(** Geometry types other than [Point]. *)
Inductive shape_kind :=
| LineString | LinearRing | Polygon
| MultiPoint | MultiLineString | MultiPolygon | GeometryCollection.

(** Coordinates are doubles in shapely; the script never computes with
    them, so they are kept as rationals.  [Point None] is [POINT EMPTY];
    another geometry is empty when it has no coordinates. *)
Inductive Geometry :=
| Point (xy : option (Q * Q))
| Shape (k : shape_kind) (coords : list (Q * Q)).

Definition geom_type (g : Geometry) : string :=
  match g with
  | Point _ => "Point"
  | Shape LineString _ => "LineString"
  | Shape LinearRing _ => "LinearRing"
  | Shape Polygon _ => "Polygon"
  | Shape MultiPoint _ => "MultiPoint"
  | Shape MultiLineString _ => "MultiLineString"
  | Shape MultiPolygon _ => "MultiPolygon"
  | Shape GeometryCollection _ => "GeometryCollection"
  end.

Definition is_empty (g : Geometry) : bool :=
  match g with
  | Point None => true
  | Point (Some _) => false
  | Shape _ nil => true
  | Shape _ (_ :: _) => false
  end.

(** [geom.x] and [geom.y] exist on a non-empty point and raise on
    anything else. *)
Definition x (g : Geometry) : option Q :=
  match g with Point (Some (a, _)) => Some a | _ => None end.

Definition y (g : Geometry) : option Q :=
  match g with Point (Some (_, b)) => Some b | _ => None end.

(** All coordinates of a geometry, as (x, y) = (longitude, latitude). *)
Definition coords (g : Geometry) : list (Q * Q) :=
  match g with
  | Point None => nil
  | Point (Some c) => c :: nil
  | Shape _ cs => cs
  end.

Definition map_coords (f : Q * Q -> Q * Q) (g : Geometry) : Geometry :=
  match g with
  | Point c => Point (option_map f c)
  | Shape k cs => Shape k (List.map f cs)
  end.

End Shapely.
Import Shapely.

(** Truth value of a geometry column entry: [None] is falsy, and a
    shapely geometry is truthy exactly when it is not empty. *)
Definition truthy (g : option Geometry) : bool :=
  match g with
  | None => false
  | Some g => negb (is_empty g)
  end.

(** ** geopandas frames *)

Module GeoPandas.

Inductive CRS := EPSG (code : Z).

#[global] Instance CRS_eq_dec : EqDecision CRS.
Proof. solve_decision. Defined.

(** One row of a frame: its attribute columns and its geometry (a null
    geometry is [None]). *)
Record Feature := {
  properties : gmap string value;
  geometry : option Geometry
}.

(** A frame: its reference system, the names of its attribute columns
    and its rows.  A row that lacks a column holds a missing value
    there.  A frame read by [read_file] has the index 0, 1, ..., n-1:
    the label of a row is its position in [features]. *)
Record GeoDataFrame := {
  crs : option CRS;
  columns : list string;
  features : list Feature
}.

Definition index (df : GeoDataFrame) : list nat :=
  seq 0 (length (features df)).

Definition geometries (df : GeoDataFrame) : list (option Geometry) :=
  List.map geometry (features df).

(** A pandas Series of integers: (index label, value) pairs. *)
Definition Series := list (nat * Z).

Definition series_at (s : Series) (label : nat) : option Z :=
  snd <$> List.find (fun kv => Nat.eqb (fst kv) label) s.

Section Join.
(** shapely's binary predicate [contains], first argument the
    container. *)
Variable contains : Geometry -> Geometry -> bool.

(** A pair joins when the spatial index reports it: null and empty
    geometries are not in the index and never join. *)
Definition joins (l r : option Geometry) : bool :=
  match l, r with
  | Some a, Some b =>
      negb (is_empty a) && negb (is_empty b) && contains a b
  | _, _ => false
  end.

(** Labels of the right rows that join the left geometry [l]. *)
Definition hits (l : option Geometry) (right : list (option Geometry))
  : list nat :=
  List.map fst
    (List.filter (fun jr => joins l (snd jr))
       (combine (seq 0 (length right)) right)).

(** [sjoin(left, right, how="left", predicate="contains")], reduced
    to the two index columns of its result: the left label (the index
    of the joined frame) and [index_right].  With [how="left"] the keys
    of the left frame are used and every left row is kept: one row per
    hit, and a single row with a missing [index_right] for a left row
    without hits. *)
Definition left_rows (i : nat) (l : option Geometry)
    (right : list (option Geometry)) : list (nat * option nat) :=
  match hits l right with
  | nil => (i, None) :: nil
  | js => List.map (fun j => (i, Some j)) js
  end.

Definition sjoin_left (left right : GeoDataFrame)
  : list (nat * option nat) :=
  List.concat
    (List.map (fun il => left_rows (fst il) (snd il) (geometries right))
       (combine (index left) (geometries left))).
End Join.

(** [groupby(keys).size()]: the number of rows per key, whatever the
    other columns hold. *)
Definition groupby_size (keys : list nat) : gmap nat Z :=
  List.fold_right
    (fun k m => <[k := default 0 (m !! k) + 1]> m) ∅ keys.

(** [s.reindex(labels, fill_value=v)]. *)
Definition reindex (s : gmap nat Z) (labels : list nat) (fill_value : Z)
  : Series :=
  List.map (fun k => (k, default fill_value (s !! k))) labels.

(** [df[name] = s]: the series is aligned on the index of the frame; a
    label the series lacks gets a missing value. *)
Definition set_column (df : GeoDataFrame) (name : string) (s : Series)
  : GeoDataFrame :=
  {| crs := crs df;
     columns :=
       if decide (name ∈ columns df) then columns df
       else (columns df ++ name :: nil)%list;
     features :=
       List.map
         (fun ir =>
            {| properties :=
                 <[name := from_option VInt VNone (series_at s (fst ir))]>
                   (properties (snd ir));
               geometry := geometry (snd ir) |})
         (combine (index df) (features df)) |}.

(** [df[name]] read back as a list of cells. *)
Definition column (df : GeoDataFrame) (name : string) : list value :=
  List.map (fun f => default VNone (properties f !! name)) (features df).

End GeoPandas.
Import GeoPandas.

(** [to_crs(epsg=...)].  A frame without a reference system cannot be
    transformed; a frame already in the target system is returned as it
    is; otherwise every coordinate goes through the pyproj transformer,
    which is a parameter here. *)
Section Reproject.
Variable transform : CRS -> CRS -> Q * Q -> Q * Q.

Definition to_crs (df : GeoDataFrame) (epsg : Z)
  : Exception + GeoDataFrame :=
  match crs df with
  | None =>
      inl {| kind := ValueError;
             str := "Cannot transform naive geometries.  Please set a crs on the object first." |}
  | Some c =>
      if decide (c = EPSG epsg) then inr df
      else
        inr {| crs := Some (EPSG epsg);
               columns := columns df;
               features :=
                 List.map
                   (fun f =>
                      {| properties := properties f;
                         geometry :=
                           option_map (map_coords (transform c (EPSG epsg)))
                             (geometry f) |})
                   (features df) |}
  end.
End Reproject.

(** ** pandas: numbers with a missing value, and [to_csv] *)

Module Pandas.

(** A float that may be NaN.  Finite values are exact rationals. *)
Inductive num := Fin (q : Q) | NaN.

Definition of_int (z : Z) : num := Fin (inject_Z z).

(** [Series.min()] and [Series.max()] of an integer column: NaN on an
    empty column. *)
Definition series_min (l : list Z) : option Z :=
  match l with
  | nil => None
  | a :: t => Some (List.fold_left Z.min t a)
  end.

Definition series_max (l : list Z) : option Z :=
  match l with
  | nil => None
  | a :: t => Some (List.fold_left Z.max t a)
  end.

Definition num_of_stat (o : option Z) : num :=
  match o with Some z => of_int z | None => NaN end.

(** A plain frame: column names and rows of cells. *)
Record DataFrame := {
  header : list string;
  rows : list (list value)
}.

---

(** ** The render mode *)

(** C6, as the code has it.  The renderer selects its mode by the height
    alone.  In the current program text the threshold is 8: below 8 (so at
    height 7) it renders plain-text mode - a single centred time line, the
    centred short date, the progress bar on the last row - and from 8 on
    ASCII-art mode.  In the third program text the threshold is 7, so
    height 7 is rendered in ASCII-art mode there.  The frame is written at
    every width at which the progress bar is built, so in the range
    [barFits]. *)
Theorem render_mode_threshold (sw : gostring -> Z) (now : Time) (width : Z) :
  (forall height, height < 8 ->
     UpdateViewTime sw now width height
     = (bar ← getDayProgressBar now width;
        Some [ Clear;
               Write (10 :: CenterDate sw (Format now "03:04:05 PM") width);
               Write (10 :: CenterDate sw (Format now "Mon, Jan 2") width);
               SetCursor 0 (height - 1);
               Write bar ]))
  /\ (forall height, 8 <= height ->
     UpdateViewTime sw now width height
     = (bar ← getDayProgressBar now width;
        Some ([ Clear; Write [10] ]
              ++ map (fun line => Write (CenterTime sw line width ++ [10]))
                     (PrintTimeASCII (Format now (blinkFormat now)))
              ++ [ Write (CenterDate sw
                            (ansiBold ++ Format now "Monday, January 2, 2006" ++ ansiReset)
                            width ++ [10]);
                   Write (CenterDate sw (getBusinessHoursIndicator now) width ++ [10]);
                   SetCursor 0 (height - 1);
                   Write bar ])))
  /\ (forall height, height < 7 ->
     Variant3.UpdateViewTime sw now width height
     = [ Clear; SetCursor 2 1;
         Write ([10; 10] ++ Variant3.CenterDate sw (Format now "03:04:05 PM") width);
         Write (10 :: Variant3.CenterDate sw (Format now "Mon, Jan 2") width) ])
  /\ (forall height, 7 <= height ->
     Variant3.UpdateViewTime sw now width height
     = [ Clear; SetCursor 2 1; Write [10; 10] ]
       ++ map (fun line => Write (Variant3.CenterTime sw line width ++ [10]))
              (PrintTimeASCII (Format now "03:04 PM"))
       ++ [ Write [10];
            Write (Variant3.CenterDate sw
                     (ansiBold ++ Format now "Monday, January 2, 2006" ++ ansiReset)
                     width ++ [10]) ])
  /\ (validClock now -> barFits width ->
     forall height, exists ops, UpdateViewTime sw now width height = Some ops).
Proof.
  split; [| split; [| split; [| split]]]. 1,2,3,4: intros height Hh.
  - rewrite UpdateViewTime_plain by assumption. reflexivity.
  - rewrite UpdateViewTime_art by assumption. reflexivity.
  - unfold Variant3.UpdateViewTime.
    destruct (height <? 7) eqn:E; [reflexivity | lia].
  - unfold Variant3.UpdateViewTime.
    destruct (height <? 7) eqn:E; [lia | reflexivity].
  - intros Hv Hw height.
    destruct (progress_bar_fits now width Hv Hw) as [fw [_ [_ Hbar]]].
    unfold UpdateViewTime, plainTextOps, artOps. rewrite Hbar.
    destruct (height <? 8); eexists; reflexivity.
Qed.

__Prompt__
Taking the records above, retype every line from the one with "Module GeoPandas." down to the one with "and its rows.", exactly and with nothing else.

__Result of this task__
Module GeoPandas.

Inductive CRS := EPSG (code : Z).

#[global] Instance CRS_eq_dec : EqDecision CRS.
Proof. solve_decision. Defined.

(** One row of a frame: its attribute columns and its geometry (a null
    geometry is [None]). *)
Record Feature := {
  properties : gmap string value;
  geometry : option Geometry
}.

(** A frame: its reference system, the names of its attribute columns
    and its rows.  A row that lacks a column holds a missing value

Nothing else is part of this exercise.